Your instructions | Beginning at the line with "- clear Ho.", output each line to the end of the listing below exactly, please.

Supplied entries |
---

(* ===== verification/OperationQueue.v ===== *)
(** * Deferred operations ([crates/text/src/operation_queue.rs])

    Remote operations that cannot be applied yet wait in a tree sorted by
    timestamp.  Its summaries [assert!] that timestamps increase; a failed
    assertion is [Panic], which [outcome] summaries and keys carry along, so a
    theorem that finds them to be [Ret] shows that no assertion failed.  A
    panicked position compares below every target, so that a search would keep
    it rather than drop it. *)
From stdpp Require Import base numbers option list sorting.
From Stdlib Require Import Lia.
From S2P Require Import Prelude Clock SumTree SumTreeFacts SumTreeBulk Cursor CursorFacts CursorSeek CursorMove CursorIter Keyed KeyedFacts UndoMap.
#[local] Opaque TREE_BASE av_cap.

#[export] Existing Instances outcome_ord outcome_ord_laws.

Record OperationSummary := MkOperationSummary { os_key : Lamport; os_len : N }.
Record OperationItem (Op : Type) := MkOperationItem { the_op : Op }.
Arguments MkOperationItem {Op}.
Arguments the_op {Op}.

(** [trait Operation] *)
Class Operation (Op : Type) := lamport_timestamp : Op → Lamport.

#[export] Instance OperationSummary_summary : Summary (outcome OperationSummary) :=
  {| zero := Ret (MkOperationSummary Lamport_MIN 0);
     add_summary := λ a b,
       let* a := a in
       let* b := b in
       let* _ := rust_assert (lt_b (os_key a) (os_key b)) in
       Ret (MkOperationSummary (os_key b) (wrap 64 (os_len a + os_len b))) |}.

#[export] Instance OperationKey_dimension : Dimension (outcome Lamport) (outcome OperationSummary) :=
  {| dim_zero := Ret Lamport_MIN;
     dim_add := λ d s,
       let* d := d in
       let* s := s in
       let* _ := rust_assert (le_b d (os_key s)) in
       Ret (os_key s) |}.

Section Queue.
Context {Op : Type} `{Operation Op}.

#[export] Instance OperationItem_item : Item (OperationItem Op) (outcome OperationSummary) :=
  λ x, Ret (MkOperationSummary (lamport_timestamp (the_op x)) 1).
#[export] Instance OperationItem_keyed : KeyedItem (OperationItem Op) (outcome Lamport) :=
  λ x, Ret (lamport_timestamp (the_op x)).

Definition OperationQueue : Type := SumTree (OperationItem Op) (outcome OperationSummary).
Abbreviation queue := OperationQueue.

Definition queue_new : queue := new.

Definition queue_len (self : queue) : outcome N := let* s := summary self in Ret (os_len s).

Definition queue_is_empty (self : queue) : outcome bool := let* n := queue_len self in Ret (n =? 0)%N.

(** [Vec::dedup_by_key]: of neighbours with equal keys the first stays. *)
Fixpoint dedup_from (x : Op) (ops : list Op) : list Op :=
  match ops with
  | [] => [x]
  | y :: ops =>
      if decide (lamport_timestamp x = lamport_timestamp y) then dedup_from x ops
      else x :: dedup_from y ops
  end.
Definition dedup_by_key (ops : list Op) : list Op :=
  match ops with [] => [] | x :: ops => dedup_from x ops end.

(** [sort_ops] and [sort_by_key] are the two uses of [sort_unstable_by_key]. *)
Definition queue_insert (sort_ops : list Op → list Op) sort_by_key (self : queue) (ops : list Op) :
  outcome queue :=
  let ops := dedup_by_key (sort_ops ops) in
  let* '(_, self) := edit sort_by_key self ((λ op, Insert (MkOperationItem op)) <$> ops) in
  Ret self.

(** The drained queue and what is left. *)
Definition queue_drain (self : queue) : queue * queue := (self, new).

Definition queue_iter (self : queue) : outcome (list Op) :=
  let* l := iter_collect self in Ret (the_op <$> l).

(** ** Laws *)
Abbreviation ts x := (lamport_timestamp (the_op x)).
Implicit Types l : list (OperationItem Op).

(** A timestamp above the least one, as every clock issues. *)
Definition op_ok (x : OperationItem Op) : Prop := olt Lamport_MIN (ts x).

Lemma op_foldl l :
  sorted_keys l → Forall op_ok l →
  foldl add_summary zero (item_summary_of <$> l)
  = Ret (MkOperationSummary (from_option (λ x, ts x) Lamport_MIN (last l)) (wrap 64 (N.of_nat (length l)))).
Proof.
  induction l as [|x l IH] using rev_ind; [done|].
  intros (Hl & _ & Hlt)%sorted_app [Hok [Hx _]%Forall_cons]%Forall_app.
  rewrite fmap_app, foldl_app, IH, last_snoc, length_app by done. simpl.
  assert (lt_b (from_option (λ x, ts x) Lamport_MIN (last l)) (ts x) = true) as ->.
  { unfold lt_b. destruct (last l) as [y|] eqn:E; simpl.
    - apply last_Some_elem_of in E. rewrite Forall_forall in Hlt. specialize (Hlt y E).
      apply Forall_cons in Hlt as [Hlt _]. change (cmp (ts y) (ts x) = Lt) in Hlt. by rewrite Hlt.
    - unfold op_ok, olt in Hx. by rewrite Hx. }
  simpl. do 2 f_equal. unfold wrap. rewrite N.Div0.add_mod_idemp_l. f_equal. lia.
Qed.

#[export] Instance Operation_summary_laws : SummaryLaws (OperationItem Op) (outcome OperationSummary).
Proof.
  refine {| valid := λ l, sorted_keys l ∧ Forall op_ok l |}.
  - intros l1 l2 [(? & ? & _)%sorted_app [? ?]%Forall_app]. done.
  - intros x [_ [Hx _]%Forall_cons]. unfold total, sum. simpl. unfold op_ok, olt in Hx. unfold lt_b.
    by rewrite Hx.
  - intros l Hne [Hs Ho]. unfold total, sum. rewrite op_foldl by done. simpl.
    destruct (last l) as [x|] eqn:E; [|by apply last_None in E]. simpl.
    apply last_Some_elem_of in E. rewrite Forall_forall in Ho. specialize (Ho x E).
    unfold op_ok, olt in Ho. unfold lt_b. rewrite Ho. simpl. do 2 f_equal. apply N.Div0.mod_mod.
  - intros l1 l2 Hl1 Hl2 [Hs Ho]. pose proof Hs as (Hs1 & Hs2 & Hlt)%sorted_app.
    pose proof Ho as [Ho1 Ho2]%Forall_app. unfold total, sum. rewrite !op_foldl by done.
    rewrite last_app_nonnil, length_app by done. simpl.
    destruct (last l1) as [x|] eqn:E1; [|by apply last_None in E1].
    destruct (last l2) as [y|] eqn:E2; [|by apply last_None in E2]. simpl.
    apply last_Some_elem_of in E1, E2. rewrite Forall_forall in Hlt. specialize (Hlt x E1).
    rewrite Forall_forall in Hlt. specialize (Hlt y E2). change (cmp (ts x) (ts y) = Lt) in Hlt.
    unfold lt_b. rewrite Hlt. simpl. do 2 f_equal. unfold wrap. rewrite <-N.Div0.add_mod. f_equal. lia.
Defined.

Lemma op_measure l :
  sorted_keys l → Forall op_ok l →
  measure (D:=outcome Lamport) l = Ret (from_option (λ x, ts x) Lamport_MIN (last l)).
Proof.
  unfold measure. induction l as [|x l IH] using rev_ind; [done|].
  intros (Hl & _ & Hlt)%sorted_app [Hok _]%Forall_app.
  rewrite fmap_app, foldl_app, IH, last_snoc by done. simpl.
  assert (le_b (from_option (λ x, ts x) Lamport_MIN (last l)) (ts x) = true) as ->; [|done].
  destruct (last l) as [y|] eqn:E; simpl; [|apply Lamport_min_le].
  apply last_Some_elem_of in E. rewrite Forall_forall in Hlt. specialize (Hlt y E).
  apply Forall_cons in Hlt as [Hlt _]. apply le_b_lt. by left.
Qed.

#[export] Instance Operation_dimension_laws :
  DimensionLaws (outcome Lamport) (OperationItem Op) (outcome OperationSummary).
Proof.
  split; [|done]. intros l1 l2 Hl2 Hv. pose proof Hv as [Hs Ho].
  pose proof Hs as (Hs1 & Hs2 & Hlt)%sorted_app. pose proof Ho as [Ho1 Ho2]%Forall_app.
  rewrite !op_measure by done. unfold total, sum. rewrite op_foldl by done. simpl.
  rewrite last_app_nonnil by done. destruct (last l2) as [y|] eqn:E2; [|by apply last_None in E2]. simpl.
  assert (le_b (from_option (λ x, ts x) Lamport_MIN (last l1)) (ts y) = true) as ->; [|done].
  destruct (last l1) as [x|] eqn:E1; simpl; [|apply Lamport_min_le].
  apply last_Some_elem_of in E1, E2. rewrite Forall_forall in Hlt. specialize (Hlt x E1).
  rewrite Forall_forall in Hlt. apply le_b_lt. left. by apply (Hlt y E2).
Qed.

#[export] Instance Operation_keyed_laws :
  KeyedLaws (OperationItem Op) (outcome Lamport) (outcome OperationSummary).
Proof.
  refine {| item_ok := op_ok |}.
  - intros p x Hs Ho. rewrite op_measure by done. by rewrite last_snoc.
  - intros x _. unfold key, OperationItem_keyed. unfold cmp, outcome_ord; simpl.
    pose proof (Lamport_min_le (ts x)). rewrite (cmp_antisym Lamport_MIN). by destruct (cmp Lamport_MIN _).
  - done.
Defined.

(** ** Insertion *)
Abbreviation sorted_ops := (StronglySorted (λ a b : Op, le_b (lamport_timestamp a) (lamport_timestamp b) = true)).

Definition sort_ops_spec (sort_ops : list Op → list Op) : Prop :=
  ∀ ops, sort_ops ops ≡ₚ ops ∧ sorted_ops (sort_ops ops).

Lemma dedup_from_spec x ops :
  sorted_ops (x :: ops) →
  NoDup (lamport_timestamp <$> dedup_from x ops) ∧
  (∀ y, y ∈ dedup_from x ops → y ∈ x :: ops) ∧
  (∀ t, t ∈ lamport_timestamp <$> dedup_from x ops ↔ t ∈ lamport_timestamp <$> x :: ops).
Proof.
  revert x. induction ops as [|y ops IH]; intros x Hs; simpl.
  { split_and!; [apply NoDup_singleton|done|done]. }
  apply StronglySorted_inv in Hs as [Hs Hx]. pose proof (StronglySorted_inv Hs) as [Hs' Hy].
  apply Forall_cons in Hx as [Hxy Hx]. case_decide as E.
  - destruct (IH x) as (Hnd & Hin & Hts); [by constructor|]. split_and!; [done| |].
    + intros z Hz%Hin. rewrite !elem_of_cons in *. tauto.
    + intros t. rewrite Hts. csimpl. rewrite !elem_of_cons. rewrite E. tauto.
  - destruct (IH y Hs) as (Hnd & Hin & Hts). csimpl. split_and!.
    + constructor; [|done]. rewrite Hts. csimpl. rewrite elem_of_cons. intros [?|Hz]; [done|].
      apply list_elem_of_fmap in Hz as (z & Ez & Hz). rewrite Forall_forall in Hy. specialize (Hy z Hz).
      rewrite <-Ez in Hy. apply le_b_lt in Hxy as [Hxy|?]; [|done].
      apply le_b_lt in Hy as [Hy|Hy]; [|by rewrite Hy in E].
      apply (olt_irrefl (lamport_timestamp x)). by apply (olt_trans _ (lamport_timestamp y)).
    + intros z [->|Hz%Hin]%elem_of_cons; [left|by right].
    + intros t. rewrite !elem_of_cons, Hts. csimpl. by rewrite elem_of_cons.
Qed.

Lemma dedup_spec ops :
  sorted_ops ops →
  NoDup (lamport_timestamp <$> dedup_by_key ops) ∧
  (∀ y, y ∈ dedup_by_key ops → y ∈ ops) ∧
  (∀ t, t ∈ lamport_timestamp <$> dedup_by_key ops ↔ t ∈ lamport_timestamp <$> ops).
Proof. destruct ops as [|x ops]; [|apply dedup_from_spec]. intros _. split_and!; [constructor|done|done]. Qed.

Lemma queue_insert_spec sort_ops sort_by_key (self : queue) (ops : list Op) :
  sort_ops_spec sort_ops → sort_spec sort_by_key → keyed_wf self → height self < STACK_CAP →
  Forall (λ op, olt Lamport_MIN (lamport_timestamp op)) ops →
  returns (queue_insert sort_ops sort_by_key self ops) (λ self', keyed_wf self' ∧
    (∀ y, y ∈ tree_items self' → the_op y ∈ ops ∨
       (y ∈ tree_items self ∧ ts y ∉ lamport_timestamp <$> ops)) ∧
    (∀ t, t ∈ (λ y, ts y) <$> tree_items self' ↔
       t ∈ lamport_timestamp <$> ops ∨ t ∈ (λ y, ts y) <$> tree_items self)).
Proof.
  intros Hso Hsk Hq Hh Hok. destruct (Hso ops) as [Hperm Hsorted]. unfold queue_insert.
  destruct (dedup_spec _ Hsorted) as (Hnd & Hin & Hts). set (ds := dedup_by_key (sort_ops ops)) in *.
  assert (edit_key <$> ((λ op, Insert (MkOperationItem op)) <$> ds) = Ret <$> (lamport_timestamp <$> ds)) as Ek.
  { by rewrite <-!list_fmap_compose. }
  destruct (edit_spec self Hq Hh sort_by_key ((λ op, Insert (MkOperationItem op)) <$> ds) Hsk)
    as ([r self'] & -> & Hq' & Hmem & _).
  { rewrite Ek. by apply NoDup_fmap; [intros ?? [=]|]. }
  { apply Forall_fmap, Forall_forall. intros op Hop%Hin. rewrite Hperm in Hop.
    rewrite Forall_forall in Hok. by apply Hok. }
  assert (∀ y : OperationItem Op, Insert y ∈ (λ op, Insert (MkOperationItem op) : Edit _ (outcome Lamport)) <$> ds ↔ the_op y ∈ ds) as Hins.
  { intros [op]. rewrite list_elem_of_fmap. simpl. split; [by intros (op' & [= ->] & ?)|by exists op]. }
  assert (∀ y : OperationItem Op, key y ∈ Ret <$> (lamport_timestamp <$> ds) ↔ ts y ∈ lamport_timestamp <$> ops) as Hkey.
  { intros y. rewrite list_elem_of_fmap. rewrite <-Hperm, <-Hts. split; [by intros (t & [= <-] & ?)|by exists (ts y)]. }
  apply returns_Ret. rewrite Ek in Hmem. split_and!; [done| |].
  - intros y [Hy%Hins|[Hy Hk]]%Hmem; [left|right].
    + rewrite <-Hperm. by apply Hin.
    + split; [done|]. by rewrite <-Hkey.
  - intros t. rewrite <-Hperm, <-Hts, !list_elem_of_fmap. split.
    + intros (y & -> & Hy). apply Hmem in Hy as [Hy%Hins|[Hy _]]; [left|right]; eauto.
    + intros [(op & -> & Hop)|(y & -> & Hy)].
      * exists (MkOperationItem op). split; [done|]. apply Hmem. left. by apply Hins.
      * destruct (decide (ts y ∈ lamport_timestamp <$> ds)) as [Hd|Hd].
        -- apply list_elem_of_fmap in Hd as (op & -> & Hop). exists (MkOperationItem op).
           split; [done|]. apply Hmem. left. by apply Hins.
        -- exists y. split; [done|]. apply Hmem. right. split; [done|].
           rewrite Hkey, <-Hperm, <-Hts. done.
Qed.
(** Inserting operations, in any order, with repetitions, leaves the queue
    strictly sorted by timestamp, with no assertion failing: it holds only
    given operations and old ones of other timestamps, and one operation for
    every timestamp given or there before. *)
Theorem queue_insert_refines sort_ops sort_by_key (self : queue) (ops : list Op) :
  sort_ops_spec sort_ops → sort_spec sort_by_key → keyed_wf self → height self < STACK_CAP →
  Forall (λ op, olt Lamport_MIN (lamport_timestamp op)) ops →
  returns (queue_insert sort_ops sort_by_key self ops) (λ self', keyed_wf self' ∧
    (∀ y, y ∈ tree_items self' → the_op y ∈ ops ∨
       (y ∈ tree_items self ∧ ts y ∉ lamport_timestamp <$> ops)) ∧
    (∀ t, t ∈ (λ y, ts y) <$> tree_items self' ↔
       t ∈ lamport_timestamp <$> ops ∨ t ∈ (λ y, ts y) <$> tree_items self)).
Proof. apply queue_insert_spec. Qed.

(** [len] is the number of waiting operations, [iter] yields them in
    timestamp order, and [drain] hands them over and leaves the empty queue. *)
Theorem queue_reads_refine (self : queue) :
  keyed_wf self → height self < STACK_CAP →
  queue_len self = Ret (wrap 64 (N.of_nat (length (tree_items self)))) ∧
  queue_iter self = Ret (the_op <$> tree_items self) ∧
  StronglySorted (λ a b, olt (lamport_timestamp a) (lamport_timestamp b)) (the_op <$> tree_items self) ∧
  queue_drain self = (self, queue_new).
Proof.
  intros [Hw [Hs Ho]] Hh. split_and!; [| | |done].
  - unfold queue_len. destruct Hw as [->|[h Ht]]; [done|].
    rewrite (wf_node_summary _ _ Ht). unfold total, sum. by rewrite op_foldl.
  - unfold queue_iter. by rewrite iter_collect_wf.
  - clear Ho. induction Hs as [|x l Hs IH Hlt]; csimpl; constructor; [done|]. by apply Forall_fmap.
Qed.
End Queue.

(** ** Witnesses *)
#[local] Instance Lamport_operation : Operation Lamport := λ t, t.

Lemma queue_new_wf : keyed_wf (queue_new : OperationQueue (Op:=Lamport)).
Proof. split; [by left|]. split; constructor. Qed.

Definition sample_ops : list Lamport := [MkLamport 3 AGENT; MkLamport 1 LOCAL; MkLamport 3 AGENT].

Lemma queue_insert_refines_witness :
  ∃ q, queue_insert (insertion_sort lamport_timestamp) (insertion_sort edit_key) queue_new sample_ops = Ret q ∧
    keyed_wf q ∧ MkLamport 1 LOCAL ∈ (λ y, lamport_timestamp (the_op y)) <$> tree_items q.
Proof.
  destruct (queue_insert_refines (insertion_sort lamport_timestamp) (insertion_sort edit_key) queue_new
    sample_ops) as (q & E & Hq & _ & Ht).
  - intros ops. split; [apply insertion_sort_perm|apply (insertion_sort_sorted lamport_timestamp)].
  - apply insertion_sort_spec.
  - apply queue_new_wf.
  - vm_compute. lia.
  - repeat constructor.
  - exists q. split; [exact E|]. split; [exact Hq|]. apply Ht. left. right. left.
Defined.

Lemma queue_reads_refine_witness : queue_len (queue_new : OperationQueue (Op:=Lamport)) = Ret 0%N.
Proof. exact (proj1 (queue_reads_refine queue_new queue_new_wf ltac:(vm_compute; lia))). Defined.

---

Response area |
  - clear Ho. induction Hs as [|x l Hs IH Hlt]; csimpl; constructor; [done|]. by apply Forall_fmap.
Qed.
End Queue.

(** ** Witnesses *)
#[local] Instance Lamport_operation : Operation Lamport := λ t, t.

Lemma queue_new_wf : keyed_wf (queue_new : OperationQueue (Op:=Lamport)).
Proof. split; [by left|]. split; constructor. Qed.

Definition sample_ops : list Lamport := [MkLamport 3 AGENT; MkLamport 1 LOCAL; MkLamport 3 AGENT].

Lemma queue_insert_refines_witness :
  ∃ q, queue_insert (insertion_sort lamport_timestamp) (insertion_sort edit_key) queue_new sample_ops = Ret q ∧
    keyed_wf q ∧ MkLamport 1 LOCAL ∈ (λ y, lamport_timestamp (the_op y)) <$> tree_items q.
Proof.
  destruct (queue_insert_refines (insertion_sort lamport_timestamp) (insertion_sort edit_key) queue_new
    sample_ops) as (q & E & Hq & _ & Ht).
  - intros ops. split; [apply insertion_sort_perm|apply (insertion_sort_sorted lamport_timestamp)].
  - apply insertion_sort_spec.
  - apply queue_new_wf.
  - vm_compute. lia.
  - repeat constructor.
  - exists q. split; [exact E|]. split; [exact Hq|]. apply Ht. left. right. left.
Defined.

Lemma queue_reads_refine_witness : queue_len (queue_new : OperationQueue (Op:=Lamport)) = Ret 0%N.
Proof. exact (proj1 (queue_reads_refine queue_new queue_new_wf ltac:(vm_compute; lia))). Defined.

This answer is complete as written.